Red Flags: Some profanity and scenes describing acts of a sexual nature with aliens, also the result of a violent physical act is discovered. 

Kindred (1979)

Author: Octavia E. Butler
Genre and (subgenre): Science Fiction (Storyteller)

Plot Summary:
The date is June 9, 1976, and on her 26th birthday, Edana (Dana for short), has just moved with her husband into their first house. Dana is African American and Kevin, her husband, is white are both characters are writers and they live in Los Angeles. While unpacking, Dana becomes dizzy and feels nauseous; suddenly the rooms begins to darken and swirl and she somehow finds herself on a riverbank, watching a child drown. She immediately swims out to rescue the child, resuscitates him and saves his life. Incredibly, after saving the boy, Dana finds herself looking down the barrel of a man's gun. The boy's father, who has arrived on the scene, instead of thanking her for her help, is threating to shoot her. She again feels dizzy and is transported back to her house in Los Angeles. Dana time travels again and again whenever the boy she saved from drowing needs her help. The second time she saves the boy, by putting out a fire in his room, she learns the year is 1815, she is on a plantation in Maryland and the boy, Rufus, who is white, is her ancestor, "my several times great grandfather." He must father a child named Hagar, who will eventually become Dana's "several times great grandmother," or Dana will not exist. Thus, his safety and well-being is incredibly important to Dana. Every time she is transported back to the plantation she spends longer and longer amounts of time away from the present day. Time moves more quickly in the past because Dana may be away from the plantation for a few days but a few years have passed in the 1800s. Dana is forced to be a slave on the plantation and she is treated cruelly by Rufus and his father, Tom. Dana is whipped for teaching black children how to read and when she tries to escape the plantation she is whipped by Tom.
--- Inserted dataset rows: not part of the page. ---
(* ===== verification/TableLookup.v ===== *)
(** * TableLookup: a finished table gives back its entries

    The theorems about [TableFile] and [TwoLevel]: what [TableBuilder] wrote, [Table::Open]
    opens, [Table::InternalGet] searches and the iterator of [Table::NewIterator] runs
    over, with any comparator, filter policy, compression and block cache that keep their
    promises. *)

From S2P Require Import Prelude Text Coding Status Crc LogFile Dbformat SkipList Block Format FilterBlock TableFile TwoLevel.

(** ** Lists *)

Lemma sorted_of_lookup {A} (R : A -> A -> Prop) (l : list A) :
  (forall i j x y, (i < j)%nat -> l !! i = Some x -> l !! j = Some y -> R x y) -> StronglySorted R l.
Proof.
  induction l as [|a l IH]; intros HR; constructor.
  - apply IH. intros i j x y Hij Hx Hy. apply (HR (S i) (S j)); [lia|done..].
  - apply Forall_forall. intros y Hy. apply list_elem_of_lookup in Hy as [j Hj]. apply (HR O (S j)); [lia|done..].
Qed.

Lemma cost_elem e es : e ∈ es -> entry_cost e <= cost es.
Proof.
  intros He. apply list_elem_of_split in He as (l1 & l2 & ->). rewrite cost_app. simpl.
  pose proof (cost_nonneg l1). pose proof (cost_nonneg l2). lia.
Qed.

Lemma cost_length es : 19 * lenz es <= cost es.
Proof.
  unfold lenz. induction es as [|e es IH]; simpl; [done|]. unfold entry_cost. pose proof (lenz_nonneg e.1). pose proof (lenz_nonneg e.2). lia.
Qed.

Lemma cost_concat (blocks : list (list (text * text))) block : block ∈ blocks -> cost block <= cost (concat blocks).
Proof.
  intros Hb. apply list_elem_of_split in Hb as (l1 & l2 & ->). rewrite concat_app. simpl. rewrite !cost_app.
  pose proof (cost_nonneg (concat l1)). pose proof (cost_nonneg (concat l2)). lia.
Qed.

Lemma fixed64_inj a b : is_u64 a -> is_u64 b -> EncodeFixed64 a = EncodeFixed64 b -> a = b.
Proof.
  intros Ha Hb E. pose proof (decode_fixed64 a [] Ha) as Da. pose proof (decode_fixed64 b [] Hb) as Db.
  rewrite E, Db in Da. by injection Da.
Qed.

Lemma u64_range x : is_u64 (u64 x).
Proof. unfold is_u64, u64. apply Z.mod_pos_bound. lia. Qed.

(** A seek in a block that was built *)
Lemma seek_block `{ComparatorLaws text} interval es target : 1 <= interval -> StronglySorted key_lt es.*1 ->
  CurrentSizeEstimate (build_block interval es) < 2 ^ 32 ->
  exists it, ni_Seek target (NewIterator (new_Block (block_text interval es))) = Some (EntryIterator it)
    /\ it_status it = status_OK /\ it_Valid it = bool_decide (lower_bound target es < length es)%nat
    /\ forall key value, es !! lower_bound target es = Some (key, value) -> it_key it = key /\ value_text it = value.
Proof.
  intros Hi Hs Hsize. rewrite <- (Z2Nat.id interval) in * by lia. assert (1 <= Z.to_nat interval)%nat as Hk by lia.
  destruct (new_iterator (Z.to_nat interval) es Hk Hsize) as (it0 & -> & P0).
  destruct (iter_step_at (Z.to_nat interval) es Hk Hsize Hs (SeekKey target) _ _ it0 P0 eq_refl) as (it & E & P).
  exists it. split; [|by apply (position_view (Z.to_nat interval) es Hk Hsize)].
  change (iter_step (SeekKey target) it0) with (it_Seek target it0) in E. unfold ni_Seek, ni_lift. by rewrite E.
Qed.

(** ** Sequences of lookups *)

Section gets.
Context `{Comparator text} `{!Separators}.
Context (accelerated : Z -> text -> Z) (align : nat) (snappy zstd : Codec).
Context {C : Type} `{BlockCache C}.

(** Lookups one after the other, with their read options. *)
Fixpoint table_gets (t : Table) (ks : list (bool * bool * text)) (cache : option C)
    : option (list (option (text * text) * Status)) :=
  match ks with
  | [] => Some []
  | (verify_checksums, fill_cache, k) :: ks =>
    '(r, s, cache) ← InternalGet accelerated align snappy zstd t verify_checksums fill_cache k cache;
    rs ← table_gets t ks cache;
    Some ((r, s) :: rs)
  end.

Definition build_table (options : TableOptions) (answers : list Answer) (es : list (text * text)) : TableBuilder * Status :=
  tb_Finish accelerated align snappy zstd
    (add_all_entries accelerated align snappy zstd es (new_TableBuilder options answers)).

(** A cache that holds nothing under the number of the table. *)
Definition cache_without `{!BlockCacheLaws C} (cache_id : Z) (cache : option C) : Prop :=
  match cache with
  | None => True
  | Some c => forall offset b, ~ cache_holds c (EncodeFixed64 cache_id ++ EncodeFixed64 offset) b
  end.

End gets.

Section lookup.
Context `{Comparator text} `{!ComparatorLaws text} `{!Separators} {good matches} `{!SeparatorsLaws good matches}.
Context (accelerated : Z -> text -> Z) (align : nat) (snappy zstd : Codec) (options : TableOptions).
Context (Haccelerated : accelerator_ok accelerated) (Hsnappy : codec_ok snappy) (Hzstd : codec_ok zstd).
Context (Hinterval : 1 <= block_restart_interval options).
Context (Hpolicy : forall policy, filter_policy options = Some policy -> policy_ok matches policy /\ lenz (Name policy) < 2 ^ 30).
Context (es : list (text * text)) (Hsorted : StronglySorted key_lt es.*1) (Hcost : cost es < 2 ^ 30).
Context (blocks : list (list (text * text))) (idx : list (text * text)).
Context (Lay : Layout (good := good) (matches := matches) accelerated align snappy zstd options es blocks idx).

Abbreviation F := (table_text accelerated align snappy zstd options blocks idx).
Abbreviation interval := (block_restart_interval options).
Abbreviation handle i := (handle_of accelerated align snappy zstd options blocks i).
Abbreviation stored_ raw := (stored accelerated align snappy zstd options raw).

Context (HF : lenz F < 2 ^ 32).
Context (file : RandomAccessFile) (Hfile : reads_file file F).

(** ** Sizes *)

Lemma entries_blocks : es = concat blocks.
Proof. apply Lay. Qed.

Lemma block_fits i block : blocks !! i = Some block -> CurrentSizeEstimate (build_block interval block) < 2 ^ 32.
Proof.
  intros Hi. pose proof (build_cost interval block). pose proof (cost_concat blocks block ltac:(by eapply list_elem_of_lookup_2)).
  rewrite <- entries_blocks in *. lia.
Qed.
SPOILER: Hagar is eventually born because Rufus raped Alice, a slave and Hagar's mother. Rufus takes Hagar and her other children that he fathered away from Alice and she fears he will sell them. Alice hangs herself and Rufus decides to rape Dana because she looks very similar to Alice. Dana kills Rufus when he tries to rape her and by doing this, she end her ability to time travel. She loses left arm because Rufus is still touching her arm when she travels back to Los Angeles and her arms is somehow completely ensconced in a wall in her home. Rufus's touch has physically connected Dana to the past and present.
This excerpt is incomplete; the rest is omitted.